Stored data:
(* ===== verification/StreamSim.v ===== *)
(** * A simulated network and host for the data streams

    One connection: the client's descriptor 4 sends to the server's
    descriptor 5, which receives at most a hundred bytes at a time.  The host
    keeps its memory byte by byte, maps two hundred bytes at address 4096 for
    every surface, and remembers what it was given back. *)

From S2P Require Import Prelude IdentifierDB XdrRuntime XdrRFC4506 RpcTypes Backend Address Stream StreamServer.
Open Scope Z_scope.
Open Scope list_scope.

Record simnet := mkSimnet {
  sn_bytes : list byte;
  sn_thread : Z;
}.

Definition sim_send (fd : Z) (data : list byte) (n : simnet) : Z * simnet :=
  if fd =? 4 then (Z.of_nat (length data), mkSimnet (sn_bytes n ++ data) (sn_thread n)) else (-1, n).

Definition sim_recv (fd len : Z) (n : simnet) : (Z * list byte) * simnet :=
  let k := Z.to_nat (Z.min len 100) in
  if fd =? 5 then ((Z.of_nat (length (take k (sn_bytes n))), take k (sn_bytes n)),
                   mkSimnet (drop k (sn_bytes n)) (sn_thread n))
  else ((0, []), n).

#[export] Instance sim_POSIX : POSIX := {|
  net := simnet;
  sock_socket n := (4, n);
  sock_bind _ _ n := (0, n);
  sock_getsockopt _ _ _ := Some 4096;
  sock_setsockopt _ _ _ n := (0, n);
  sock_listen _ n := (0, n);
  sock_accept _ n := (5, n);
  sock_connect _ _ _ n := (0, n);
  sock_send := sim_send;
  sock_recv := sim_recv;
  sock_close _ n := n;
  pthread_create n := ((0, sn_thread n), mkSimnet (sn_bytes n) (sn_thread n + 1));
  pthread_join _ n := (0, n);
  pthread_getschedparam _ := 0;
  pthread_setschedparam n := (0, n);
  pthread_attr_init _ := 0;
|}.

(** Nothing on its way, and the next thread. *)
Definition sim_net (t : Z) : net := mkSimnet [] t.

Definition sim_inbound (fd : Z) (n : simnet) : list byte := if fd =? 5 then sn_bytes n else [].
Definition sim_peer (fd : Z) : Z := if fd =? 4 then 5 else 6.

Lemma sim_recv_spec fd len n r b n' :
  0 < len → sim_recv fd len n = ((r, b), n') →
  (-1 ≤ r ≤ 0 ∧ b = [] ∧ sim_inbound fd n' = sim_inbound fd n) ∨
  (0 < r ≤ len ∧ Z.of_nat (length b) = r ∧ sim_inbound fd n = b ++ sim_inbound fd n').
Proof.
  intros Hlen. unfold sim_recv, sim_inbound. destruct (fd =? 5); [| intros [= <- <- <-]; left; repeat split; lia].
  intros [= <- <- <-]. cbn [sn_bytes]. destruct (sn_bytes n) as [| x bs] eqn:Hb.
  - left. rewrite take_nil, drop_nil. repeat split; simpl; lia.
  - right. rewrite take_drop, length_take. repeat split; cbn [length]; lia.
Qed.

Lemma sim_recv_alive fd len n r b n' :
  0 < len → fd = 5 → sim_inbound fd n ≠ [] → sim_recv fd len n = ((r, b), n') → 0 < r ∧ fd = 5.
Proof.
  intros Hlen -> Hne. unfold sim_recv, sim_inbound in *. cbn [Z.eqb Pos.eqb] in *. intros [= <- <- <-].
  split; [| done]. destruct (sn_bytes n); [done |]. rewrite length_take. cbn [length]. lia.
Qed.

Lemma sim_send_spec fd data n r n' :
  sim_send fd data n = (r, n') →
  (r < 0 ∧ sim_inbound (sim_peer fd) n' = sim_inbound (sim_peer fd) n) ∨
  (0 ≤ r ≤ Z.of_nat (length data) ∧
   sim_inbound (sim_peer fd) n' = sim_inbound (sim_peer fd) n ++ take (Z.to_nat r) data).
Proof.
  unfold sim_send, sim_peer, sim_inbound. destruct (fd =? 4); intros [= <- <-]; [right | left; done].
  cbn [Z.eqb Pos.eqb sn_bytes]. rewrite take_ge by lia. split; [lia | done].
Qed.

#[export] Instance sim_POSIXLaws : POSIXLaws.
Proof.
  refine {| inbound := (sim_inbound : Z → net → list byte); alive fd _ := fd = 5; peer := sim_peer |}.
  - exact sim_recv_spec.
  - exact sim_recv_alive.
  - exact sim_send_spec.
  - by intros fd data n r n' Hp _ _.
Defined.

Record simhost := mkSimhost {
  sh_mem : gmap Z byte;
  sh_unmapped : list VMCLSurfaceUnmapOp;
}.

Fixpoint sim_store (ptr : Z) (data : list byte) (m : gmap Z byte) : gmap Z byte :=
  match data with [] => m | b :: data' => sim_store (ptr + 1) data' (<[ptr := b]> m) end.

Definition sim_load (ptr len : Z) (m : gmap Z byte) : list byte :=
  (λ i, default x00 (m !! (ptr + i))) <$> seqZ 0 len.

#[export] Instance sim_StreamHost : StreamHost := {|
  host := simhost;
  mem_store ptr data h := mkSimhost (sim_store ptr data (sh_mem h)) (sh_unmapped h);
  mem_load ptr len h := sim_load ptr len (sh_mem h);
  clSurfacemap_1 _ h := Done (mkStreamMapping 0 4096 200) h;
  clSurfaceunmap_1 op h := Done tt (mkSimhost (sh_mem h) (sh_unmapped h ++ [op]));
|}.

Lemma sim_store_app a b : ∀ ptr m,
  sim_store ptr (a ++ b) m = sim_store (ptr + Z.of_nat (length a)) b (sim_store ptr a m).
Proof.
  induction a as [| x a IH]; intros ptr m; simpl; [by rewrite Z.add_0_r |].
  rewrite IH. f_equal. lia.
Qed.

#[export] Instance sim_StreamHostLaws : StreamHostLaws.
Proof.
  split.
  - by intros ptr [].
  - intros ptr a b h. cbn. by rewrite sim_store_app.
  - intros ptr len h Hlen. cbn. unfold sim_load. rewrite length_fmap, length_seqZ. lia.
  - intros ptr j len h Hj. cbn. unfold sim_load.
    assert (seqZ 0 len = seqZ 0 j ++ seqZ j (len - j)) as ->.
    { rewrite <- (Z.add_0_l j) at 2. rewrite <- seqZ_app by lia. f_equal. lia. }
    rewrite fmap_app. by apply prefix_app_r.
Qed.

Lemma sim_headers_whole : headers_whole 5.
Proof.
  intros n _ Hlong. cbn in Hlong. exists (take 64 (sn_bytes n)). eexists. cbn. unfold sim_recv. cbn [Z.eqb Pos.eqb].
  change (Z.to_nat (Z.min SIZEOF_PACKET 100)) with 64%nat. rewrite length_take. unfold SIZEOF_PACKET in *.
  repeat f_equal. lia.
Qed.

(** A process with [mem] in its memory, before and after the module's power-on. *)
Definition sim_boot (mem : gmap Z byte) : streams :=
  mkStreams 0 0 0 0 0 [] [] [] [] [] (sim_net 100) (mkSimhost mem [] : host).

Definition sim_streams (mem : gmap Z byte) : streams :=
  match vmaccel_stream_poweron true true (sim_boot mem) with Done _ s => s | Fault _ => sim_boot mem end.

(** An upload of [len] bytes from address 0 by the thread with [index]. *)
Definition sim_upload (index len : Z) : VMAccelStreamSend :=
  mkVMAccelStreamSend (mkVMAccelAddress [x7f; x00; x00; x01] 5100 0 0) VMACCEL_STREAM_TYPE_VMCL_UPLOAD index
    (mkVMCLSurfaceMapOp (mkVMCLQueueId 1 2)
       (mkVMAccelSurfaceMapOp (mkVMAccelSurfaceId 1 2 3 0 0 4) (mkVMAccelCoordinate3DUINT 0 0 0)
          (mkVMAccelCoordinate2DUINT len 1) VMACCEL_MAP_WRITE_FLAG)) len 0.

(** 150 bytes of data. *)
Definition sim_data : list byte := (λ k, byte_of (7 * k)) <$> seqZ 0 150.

==

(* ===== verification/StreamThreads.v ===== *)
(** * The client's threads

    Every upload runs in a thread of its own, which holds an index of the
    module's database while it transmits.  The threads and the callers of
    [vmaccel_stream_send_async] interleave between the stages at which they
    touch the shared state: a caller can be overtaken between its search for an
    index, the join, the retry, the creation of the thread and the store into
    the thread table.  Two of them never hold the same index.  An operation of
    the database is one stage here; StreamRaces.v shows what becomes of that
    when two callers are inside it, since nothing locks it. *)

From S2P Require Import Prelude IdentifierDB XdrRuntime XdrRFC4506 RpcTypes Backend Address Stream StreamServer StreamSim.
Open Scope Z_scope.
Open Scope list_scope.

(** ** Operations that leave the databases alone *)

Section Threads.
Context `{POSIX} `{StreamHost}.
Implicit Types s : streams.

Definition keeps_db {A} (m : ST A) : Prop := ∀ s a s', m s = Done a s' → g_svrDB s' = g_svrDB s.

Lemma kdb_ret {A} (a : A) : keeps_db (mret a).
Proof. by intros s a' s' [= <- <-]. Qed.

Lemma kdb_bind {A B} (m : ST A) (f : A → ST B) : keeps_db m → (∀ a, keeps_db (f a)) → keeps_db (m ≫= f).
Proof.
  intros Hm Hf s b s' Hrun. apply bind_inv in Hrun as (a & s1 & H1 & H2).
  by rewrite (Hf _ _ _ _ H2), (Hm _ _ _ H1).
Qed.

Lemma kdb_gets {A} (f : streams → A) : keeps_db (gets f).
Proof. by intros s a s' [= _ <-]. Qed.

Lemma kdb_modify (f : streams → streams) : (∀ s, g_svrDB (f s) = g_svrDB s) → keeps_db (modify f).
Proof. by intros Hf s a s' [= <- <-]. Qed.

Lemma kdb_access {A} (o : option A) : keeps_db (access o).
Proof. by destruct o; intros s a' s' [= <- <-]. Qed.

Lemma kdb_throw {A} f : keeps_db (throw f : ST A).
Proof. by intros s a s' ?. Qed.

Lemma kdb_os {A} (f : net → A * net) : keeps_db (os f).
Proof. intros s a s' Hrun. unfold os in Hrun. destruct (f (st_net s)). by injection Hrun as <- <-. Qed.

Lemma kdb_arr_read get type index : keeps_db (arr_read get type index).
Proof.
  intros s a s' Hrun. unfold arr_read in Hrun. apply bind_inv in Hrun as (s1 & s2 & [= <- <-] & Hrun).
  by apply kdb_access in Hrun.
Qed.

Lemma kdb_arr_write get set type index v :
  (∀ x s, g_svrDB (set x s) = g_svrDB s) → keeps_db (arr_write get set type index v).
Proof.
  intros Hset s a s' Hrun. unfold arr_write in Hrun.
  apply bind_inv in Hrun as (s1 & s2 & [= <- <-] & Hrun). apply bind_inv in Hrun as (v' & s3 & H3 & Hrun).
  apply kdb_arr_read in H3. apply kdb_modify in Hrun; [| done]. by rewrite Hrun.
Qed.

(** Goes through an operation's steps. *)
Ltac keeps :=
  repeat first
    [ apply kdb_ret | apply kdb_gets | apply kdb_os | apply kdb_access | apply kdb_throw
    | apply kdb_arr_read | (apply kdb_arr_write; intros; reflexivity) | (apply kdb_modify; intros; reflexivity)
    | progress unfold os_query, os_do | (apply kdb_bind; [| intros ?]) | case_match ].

Action item: Output only an exact transcription of the lines above from the one with "touch the shared" up to and including the one with "the thread table.".

Response below:
    touch the shared state: a caller can be overtaken between its search for an
    index, the join, the retry, the creation of the thread and the store into
    the thread table.  Two of them never hold the same index.  An operation of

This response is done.